(* ===== verification/Rotation.v ===== *)
(** * Rotation: re-encryption while clients write

    internal/store/raft.go ReencryptAll and internal/controller/key_rotation.go.
    RaftStore.v runs a re-encryption in one piece.  In the program it runs beside
    the API services: nothing is locked between its List and its Puts, so requests
    of clients fall between its steps.  Here the re-encryption is a sequence of
    steps, and the steps of clients come in any order between them. *)

From stdpp Require Import gmap strings list.
From Stdlib Require Import ZArith Lia Strings.Byte.
From S2P Require Import Prelude Store Codec RaftStore Api Registry Cluster Controllers.

(** ** The controller *)

Record KeyRotationReconciler := MkKeyRotationReconciler { kr_interval : Z (** nanoseconds *) }.

Definition NewKeyRotationReconciler (interval : Z) : KeyRotationReconciler :=
  MkKeyRotationReconciler (if (interval <=? 0)%Z then 86400000000000%Z else interval).

(** Reconcile on the events of its select: the end of the context ([None]) or a tick
    with what the random source and the map order give the rotation.  The store,
    and whether the loop has returned. *)
Fixpoint rotation_Reconcile {S} `{!KeyRotator S}
    (es : list (option (result bytes * (list (string * bytes) → list (string * bytes))))) (s : S) : bool * S :=
  match es with
  | [] => (false, s)
  | None :: _ => (true, s)
  | Some (rnd, order) :: es => rotation_Reconcile es (rotate rnd order s)
  end.

(** ** One re-encryption as steps *)

(** Where ReencryptAll is: before its List, with entries left to write, or returned
    with its count and error. *)
Inductive rotator :=
  | Listing
  | Rewriting (count : nat) (rest : list (string * bytes))
  | Finished (count : nat) (r : result unit).

Inductive actor := Rotator | Client (o : store_op).

Section Steps.
Context `{!RaftEnv} (order : list (string * bytes) → list (string * bytes)).

Definition rotator_step (t : rotator) (s : RaftStore) : rotator * RaftStore :=
  match t with
  | Listing =>
      match rs_List "" s with
      | Ok all => (Rewriting 0 (order (map_to_list all)), s)
      | Err e => (Finished 0 (Err (Wrapf "store: list values to re-encrypt" e)), s)
      | Panic => (Finished 0 Panic, s)
      end
  | Rewriting count [] => (Finished count (Ok tt), rs_set_keys (rs_encKey s) [] s)
  | Rewriting count ((k, v) :: rest) =>
      let '(r, s') := rs_Put k v s in
      match r with
      | Ok _ => (Rewriting (S count) rest, s')
      | r => (Finished count (wrap_result "store: re-encrypt" r), s')
      end
  | Finished _ _ => (t, s)
  end.

Definition actor_step (a : actor) (t : rotator) (s : RaftStore) : rotator * RaftStore :=
  match a with
  | Rotator => rotator_step t s
  | Client o => (t, (run_op o s).2)
  end.

Fixpoint interleave (es : list actor) (t : rotator) (s : RaftStore) : rotator * RaftStore :=
  match es with
  | [] => (t, s)
  | a :: es => let '(t, s) := actor_step a t s in interleave es t s
  end.

Lemma interleave_app es1 es2 t s :
  interleave (es1 ++ es2) t s = let '(t, s) := interleave es1 t s in interleave es2 t s.
Proof. revert t s. induction es1 as [|a es1 IH]; intros t s; simpl; [done|]. destruct (actor_step a t s). apply IH. Qed.

Lemma interleave_clients os t s : interleave (Client <$> os) t s = (t, (run_ops os s).2).
Proof.
  revert s. induction os as [|o os IH]; intros s; simpl; [done|]. rewrite IH.
  destruct (run_op o s) as [r s1]. simpl. by destruct (run_ops os s1).
Qed.

(** Nothing happens after the return. *)
Lemma rotator_finished n c r s : interleave (replicate n Rotator) (Finished c r) s = (Finished c r, s).
Proof. induction n; simpl; done. Qed.

Lemma rewriting_steps count rest s :
  interleave (replicate (S (length rest)) Rotator) (Rewriting count rest) s =
    let '(c, r, s') := reencrypt_loop count rest s in
    (Finished c r, match r with Ok _ => rs_set_keys (rs_encKey s') [] s' | _ => s' end).
Proof.
  revert count s. induction rest as [|[k v] rest IH]; intros count s; [done|].
  cbn [length replicate interleave actor_step rotator_step reencrypt_loop].
  destruct (rs_Put k v s) as [[[]|e|] s1]; [apply IH|..]; simpl; by rewrite rotator_finished.
Qed.

(** Without clients in between, the steps are ReencryptAll. *)
Theorem reencrypt_in_steps s :
  ∃ n, interleave (replicate n Rotator) Listing s =
    let '(c, r, s') := ReencryptAll order s in (Finished c r, s').
Proof.
  unfold ReencryptAll. destruct (rs_List "" s) as [all|e|] eqn:Hl.
  - exists (S (S (length (order (map_to_list all))))).
    change (replicate (S ?n) Rotator) with (Rotator :: replicate n Rotator).
    cbn [interleave actor_step rotator_step]. rewrite Hl. etrans; [apply rewriting_steps|].
    by destruct (reencrypt_loop _ _ s) as [[c [[]|e|]] s'].
  - exists 1. simpl. by rewrite Hl.
  - exists 1. simpl. by rewrite Hl.
Qed.

End Steps.

(** ** Safety with clients *)

Section Safety.
Context {RE : RaftEnv} {REL : RaftEnvLaws} {RR : RaftReliable}.
Context (order : list (string * bytes) → list (string * bytes)) (order_perm : ∀ l, order l ≡ₚ l).
Context (k0 k1 : bytes) (Hk0 : valid_key k0) (Hk1 : valid_key k1) (Hne : k0 ≠ k1).

Definition sealed_by (k c : bytes) : Prop := ∃ p, sealed k c p.

(** The keys whose values may still be sealed under the old key. *)
Definition pending (t : rotator) (key : string) : Prop :=
  match t with
  | Listing => True
  | Rewriting _ rest => key ∈ rest.*1
  | Finished _ _ => False
  end.

Definition rotation_inv (t : rotator) (s : RaftStore) : Prop :=
  raft_stable (rs_raft s) ∧ rs_encKey s = k1 ∧
  map_Forall (λ key c, sealed_by k1 c ∨ (sealed_by k0 c ∧ pending t key)) (fsm_data (rs_fsm s)) ∧
  match t with Finished _ r => r = Ok tt ∧ rs_prevEncKey s = [] | _ => rs_prevEncKey s = k0 end.

Lemma decrypt_new s c p : rs_encKey s = k1 → sealed k1 c p → rs_decrypt c s = Ok p.
Proof. intros Hk Hc. apply rs_decrypt_current; by rewrite Hk. Qed.

Lemma decrypt_old s c p : rs_encKey s = k1 → rs_prevEncKey s = k0 → sealed k0 c p → rs_decrypt c s = Ok p.
Proof. intros Hk Hp Hc. apply rs_decrypt_previous; by rewrite ?Hk, ?Hp. Qed.

(** The store serves its clients at every step. *)
Lemma rotation_inv_healthy t s : rotation_inv t s → rs_healthy s.
Proof.
  intros (Hr & Hk & Hd & Ht). split; [done|]. split; [right; by rewrite Hk|].
  intros key c Hc. destruct (Hd _ _ Hc) as [[p Hp]|[[p Hp] Hpend]]; exists p; [by apply decrypt_new|].
  destruct t; [by apply decrypt_old..|done].
Qed.

Lemma inv_put t s k v :
  rotation_inv t s → ∃ s', rs_Put k v s = (Ok tt, s') ∧ plain_view s' = <[k := v]> (plain_view s) ∧
    raft_stable (rs_raft s') ∧ rs_encKey s' = k1 ∧ rs_prevEncKey s' = rs_prevEncKey s ∧
    ∃ c, sealed_by k1 c ∧ fsm_data (rs_fsm s') = <[k := c]> (fsm_data (rs_fsm s)).
Proof.
  intros (Hr & Hk & _). destruct (rs_Put_stable k v s Hr) as (s' & c & -> & Hr' & Hk' & Hp' & Hd & Hc & Hse); [right; by rewrite Hk|].
  exists s'. split_and!; [done|by eapply plain_view_insert|done|congruence|done|].
  exists c. split; [|done]. rewrite <-Hk. exists v. apply Hse. by rewrite Hk.
Qed.

Lemma inv_client o t s : rotation_inv t s → rotation_inv t (run_op o s).2.
Proof.
  intros Hi. destruct o as [k|k v|k|p]; simpl; [done| | |done].
  - destruct (inv_put t s k v Hi) as (s' & Hput & _ & Hr' & Hk' & Hp' & c & Hc & Hd). rewrite Hput.
    destruct Hi as (_ & _ & Hall & Ht). split_and!; [done|done|simpl|by destruct t; simpl; rewrite ?Hp'].
    rewrite Hd. apply map_Forall_insert_2; [by left|done].
  - destruct Hi as (Hr & Hk & Hall & Ht). destruct (rs_Delete_stable k s Hr) as (s' & -> & Hr' & Hk' & Hp' & Hd).
    split_and!; [done|by simpl; rewrite Hk'|simpl|by destruct t; simpl; rewrite ?Hp'].
    rewrite Hd. by apply map_Forall_delete.
Qed.

Lemma clear_previous s :
  rs_encKey s = k1 → map_Forall (λ _ c, sealed_by k1 c) (fsm_data (rs_fsm s)) →
  plain_view (rs_set_keys (rs_encKey s) [] s) = plain_view s.
Proof.
  intros Hk Hall. apply map_eq. intros key. rewrite !plain_view_lookup. simpl.
  destruct (fsm_data (rs_fsm s) !! key) as [c|] eqn:Hc; [|done]. destruct (Hall _ _ Hc) as [p Hp]. simpl.
  by rewrite !(decrypt_new _ _ p).
Qed.

Lemma pending_nil count s :
  rotation_inv (Rewriting count []) s → map_Forall (λ _ c, sealed_by k1 c) (fsm_data (rs_fsm s)).
Proof. intros (_ & _ & Hall & _) key c Hc. destruct (Hall _ _ Hc) as [?|[_ Hin]]; [done|]. by apply not_elem_of_nil in Hin. Qed.

Lemma inv_rotator t s :
  rotation_inv t s → let '(t', s') := rotator_step order t s in rotation_inv t' s'.
Proof.
  intros Hi. pose proof (rotation_inv_healthy _ _ Hi) as (_ & _ & Hread). destruct t as [|count [|[k v] rest]|c r]; simpl; [| | |done].
  - rewrite rs_List_readable, with_prefix_empty by done. destruct Hi as (Hr & Hk & Hall & Ht). split_and!; [done..| |done].
    intros key c Hc. destruct (Hall _ _ Hc) as [?|[Hold _]]; [by left|right]. split; [done|]. simpl.
    rewrite order_perm. apply list_elem_of_fmap. destruct (Hread _ _ Hc) as [p Hp].
    exists (key, p). split; [done|]. apply elem_of_map_to_list. rewrite plain_view_lookup, Hc. simpl. by rewrite Hp.
  - pose proof (pending_nil _ _ Hi) as Hall. destruct Hi as (Hr & Hk & _ & Ht). split_and!; try done.
    intros key c Hc. left. by eapply Hall.
  - destruct (inv_put _ _ k v Hi) as (s' & Hput & _ & Hr' & Hk' & Hp' & c & Hc & Hd). rewrite Hput.
    destruct Hi as (_ & _ & Hall & Ht). split_and!; [done|done|simpl|by rewrite Hp'].
    rewrite Hd. intros key d [[<- <-]|[Hn Hd']]%lookup_insert_Some; [by left|].
    destruct (Hall _ _ Hd') as [?|[? [?|?]%elem_of_cons]]; [by left|by subst|by right].
Qed.

Lemma inv_interleave es t s :
  rotation_inv t s → let '(t', s') := interleave order es t s in rotation_inv t' s'.
Proof.
  revert t s. induction es as [|[|o] es IH]; intros t s Hi; simpl; [done| |].
  - pose proof (inv_rotator _ _ Hi) as H. destruct (rotator_step order t s). by apply IH.
  - by apply IH, inv_client.
Qed.

Definition put_back (l : list (string * bytes)) (m : gmap string bytes) : gmap string bytes :=
  foldl (λ m kv, <[kv.1 := kv.2]> m) m l.

(** What the rewriting does to the contents: it puts back what it listed. *)
Lemma rewriting_view count rest s :
  rotation_inv (Rewriting count rest) s →
  ∃ s', interleave order (replicate (S (length rest)) Rotator) (Rewriting count rest) s = (Finished (count + length rest) (Ok tt), s') ∧
    plain_view s' = put_back rest (plain_view s).
Proof.
  revert count s. induction rest as [|[k v] rest IH]; intros count s Hi; simpl.
  - eexists. rewrite Nat.add_0_r. split; [done|]. apply clear_previous; [apply Hi|by eapply pending_nil].
  - pose proof (inv_rotator _ _ Hi) as Hn. destruct (inv_put _ _ k v Hi) as (s1 & Hput & Hv & _).
    cbn [rotator_step] in Hn. rewrite Hput in Hn |- *. destruct (IH _ _ Hn) as (s' & Hrun & Hv').
    exists s'. rewrite Hv' , Hv. split; [|done]. rewrite <-Nat.add_succ_comm. exact Hrun.
Qed.

Lemma put_back_other (l : list (string * bytes)) m k : k ∉ l.*1 → put_back l m !! k = m !! k.
Proof.
  revert m. induction l as [|[k' v'] l IH]; intros m; csimpl; [done|]. rewrite not_elem_of_cons. intros [Hk Hl].
  rewrite IH by done. by rewrite lookup_insert_ne.
Qed.

Lemma put_back_listed (l : list (string * bytes)) m k v :
  NoDup l.*1 → (k, v) ∈ l → put_back l m !! k = Some v.
Proof.
  revert m. induction l as [|[k' v'] l IH]; intros m; csimpl; [by intros _ ?%not_elem_of_nil|].
  intros [Hk Hl]%NoDup_cons [[= -> ->]|Hin]%elem_of_cons; [|by apply IH].
  rewrite put_back_other by done. by rewrite lookup_insert_eq.
Qed.

(** Taking up the new key. *)
Lemma rotate_key_inv m s s1 :
  raft_stable (rs_raft s) → rs_encKey s = k0 → sealed_as k0 m (fsm_data (rs_fsm s)) →
  RotateEncryptionKey k1 s = (Ok tt, s1) → rotation_inv Listing s1.
Proof.
  intros Hr Hk Hm. unfold RotateEncryptionKey. rewrite decide_False by (unfold valid_key in *; lia). intros [= <-].
  split_and!; [done..| |done]. intros key c Hc. right. split; [|done]. simpl in Hc. specialize (Hm key). rewrite Hc in Hm.
  inversion Hm as [p c' Hp|]; subst. by exists p.
Qed.


(** C39: It can undo what its clients do.  Requests that are served after the values were
    listed and before they are written back are answered as usual, and then every key
    that was listed gets its old value again: updates are lost, and what was deleted
    comes back. *)
Theorem rotation_undoes_writes m s s1 os :
  raft_stable (rs_raft s) → rs_encKey s = k0 → sealed_as k0 m (fsm_data (rs_fsm s)) →
  RotateEncryptionKey k1 s = (Ok tt, s1) →
  ∃ t s2 n c s3, interleave order (Rotator :: (Client <$> os)) Listing s1 = (t, s2) ∧
    plain_view s2 = mem_data (run_ops os (MkMemStore m)).2 ∧
    interleave order (replicate n Rotator) t s2 = (Finished c (Ok tt), s3) ∧
    ∀ k v, m !! k = Some v → rs_Get k s3 = Ok v.
Proof.
  intros Hr Hk Hm H1. pose proof (rotate_key_inv _ _ _ Hr Hk Hm H1) as Hi.
  assert (plain_view s1 = m) as Hv1.
  { unfold RotateEncryptionKey in H1. rewrite decide_False in H1 by (unfold valid_key in *; lia). injection H1 as <-.
    apply (plain_view_sealed _ m k0); [done|]. intros c p. apply decrypt_old; simpl; congruence. }
  pose proof (inv_rotator _ _ Hi) as Hn. pose proof (rotation_inv_healthy _ _ Hi) as (_ & _ & Hread).
  cbn [rotator_step] in Hn. rewrite rs_List_readable, with_prefix_empty, Hv1 in Hn by done.
  pose proof (inv_interleave (Client <$> os) _ _ Hn) as Hc. pose proof (run_ops_simulates_map os s1 (rotation_inv_healthy _ _ Hi)) as Hsim.
  cbn [store_view RaftStore_laws] in Hsim. rewrite Hv1 in Hsim. rewrite interleave_clients in Hc.
  destruct (rewriting_view _ _ _ Hc) as (s3 & Hs3 & Hv3).
  eexists _, _, _, _, s3. split; [|split; [|split; [exact Hs3|]]].
  - cbn [interleave actor_step rotator_step]. rewrite rs_List_readable, with_prefix_empty, Hv1 by done. apply interleave_clients.
  - destruct (run_ops os s1), (run_ops os (MkMemStore m)). by destruct Hsim as (_ & _ & ?).
  - intros k v Hkv. pose proof (inv_interleave (replicate (S (length (order (map_to_list m)))) Rotator) _ _ Hc) as Hf. rewrite Hs3 in Hf.
    pose proof (store_Get_law (S := RaftStore) s3 k (rotation_inv_healthy _ _ Hf)) as Hget.
    cbn [store_Get RaftStore_Store store_view RaftStore_laws] in Hget. rewrite Hget, Hv3.
    erewrite put_back_listed; [done|rewrite order_perm; apply NoDup_fst_map_to_list|].
    rewrite order_perm. by apply elem_of_map_to_list.
Qed.
End Safety.

(** ** Examples *)

Module DemoRotation.
Import RaftStore.DemoRaft.

Definition rotated : RaftStore := rs_set_keys key1 key0 leader.
Definition web0 : string := "/registry/pods/default/web-0".


(** A pod that is deleted while the key is being rotated comes back. *)
Lemma rotation_undoes_writes_witness :
  ∃ t s2 n c s3, interleave id [Rotator; Client (OpDelete web0)] Listing rotated = (t, s2) ∧
    plain_view s2 !! web0 = None ∧
    interleave id (replicate n Rotator) t s2 = (Finished c (Ok tt), s3) ∧ rs_Get web0 s3 = Ok [x2a].
Proof.
  destruct (rotation_undoes_writes id (λ l, Permutation_refl l) key0 key1 eq_refl eq_refl ltac:(discriminate)
    contents leader rotated [OpDelete web0] eq_refl eq_refl (sealed_contents_ok key0) eq_refl) as (t & s2 & n & c & s3 & H1 & H2 & H3 & H4).
  exists t, s2, n, c, s3. split; [exact H1|]. split; [by rewrite H2; vm_compute|]. split; [exact H3|]. by apply H4; vm_compute.
Defined.
End DemoRotation.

===============

YOUR GOAL
Nothing beyond the lines from the start of the entries through the line with "(string * bytes))." should appear. Repeat those lines exactly, both ends included.

PROBLEM SOLUTION
(* ===== verification/Rotation.v ===== *)
(** * Rotation: re-encryption while clients write

    internal/store/raft.go ReencryptAll and internal/controller/key_rotation.go.
    RaftStore.v runs a re-encryption in one piece.  In the program it runs beside
    the API services: nothing is locked between its List and its Puts, so requests
    of clients fall between its steps.  Here the re-encryption is a sequence of
    steps, and the steps of clients come in any order between them. *)

From stdpp Require Import gmap strings list.
From Stdlib Require Import ZArith Lia Strings.Byte.
From S2P Require Import Prelude Store Codec RaftStore Api Registry Cluster Controllers.

(** ** The controller *)

Record KeyRotationReconciler := MkKeyRotationReconciler { kr_interval : Z (** nanoseconds *) }.

Definition NewKeyRotationReconciler (interval : Z) : KeyRotationReconciler :=
  MkKeyRotationReconciler (if (interval <=? 0)%Z then 86400000000000%Z else interval).

(** Reconcile on the events of its select: the end of the context ([None]) or a tick
    with what the random source and the map order give the rotation.  The store,
    and whether the loop has returned. *)
Fixpoint rotation_Reconcile {S} `{!KeyRotator S}
    (es : list (option (result bytes * (list (string * bytes) → list (string * bytes))))) (s : S) : bool * S :=
  match es with
  | [] => (false, s)
  | None :: _ => (true, s)
  | Some (rnd, order) :: es => rotation_Reconcile es (rotate rnd order s)
  end.

(** ** One re-encryption as steps *)

(** Where ReencryptAll is: before its List, with entries left to write, or returned
    with its count and error. *)
Inductive rotator :=
  | Listing
  | Rewriting (count : nat) (rest : list (string * bytes))
  | Finished (count : nat) (r : result unit).

Inductive actor := Rotator | Client (o : store_op).

Section Steps.
Context `{!RaftEnv} (order : list (string * bytes) → list (string * bytes)).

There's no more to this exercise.